GIVEN ENTRIES:
####

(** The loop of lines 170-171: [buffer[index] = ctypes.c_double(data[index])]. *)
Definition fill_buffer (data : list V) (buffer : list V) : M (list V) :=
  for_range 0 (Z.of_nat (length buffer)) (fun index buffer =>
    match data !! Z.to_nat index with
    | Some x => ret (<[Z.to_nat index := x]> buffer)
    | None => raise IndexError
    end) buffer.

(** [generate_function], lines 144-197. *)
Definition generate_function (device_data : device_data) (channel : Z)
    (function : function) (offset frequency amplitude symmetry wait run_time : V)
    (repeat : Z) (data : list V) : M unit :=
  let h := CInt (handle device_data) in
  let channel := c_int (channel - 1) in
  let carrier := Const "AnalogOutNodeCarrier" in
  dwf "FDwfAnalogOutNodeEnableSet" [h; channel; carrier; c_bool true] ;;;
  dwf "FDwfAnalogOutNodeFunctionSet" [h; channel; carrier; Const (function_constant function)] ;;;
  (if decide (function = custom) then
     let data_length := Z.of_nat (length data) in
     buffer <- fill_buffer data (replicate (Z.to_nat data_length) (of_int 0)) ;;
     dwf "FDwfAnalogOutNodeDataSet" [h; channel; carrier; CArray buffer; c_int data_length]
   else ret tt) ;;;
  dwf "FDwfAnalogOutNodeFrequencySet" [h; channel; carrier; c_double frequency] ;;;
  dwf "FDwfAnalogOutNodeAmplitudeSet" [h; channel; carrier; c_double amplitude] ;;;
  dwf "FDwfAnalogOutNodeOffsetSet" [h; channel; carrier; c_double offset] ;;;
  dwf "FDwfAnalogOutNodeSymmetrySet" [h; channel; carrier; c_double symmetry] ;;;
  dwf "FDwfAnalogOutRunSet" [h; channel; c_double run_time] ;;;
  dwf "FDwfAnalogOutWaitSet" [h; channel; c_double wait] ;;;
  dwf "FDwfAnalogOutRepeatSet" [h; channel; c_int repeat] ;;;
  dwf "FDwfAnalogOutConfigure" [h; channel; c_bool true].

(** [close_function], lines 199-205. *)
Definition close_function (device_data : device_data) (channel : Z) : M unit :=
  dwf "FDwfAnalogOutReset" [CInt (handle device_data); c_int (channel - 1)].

####

WHAT THE EXERCISE ASKS:
Your answer should consist of every line from the entries that holds "handle".

SOLUTION BELOW:
  let h := CInt (handle device_data) in
  dwf "FDwfAnalogOutReset" [CInt (handle device_data); c_int (channel - 1)].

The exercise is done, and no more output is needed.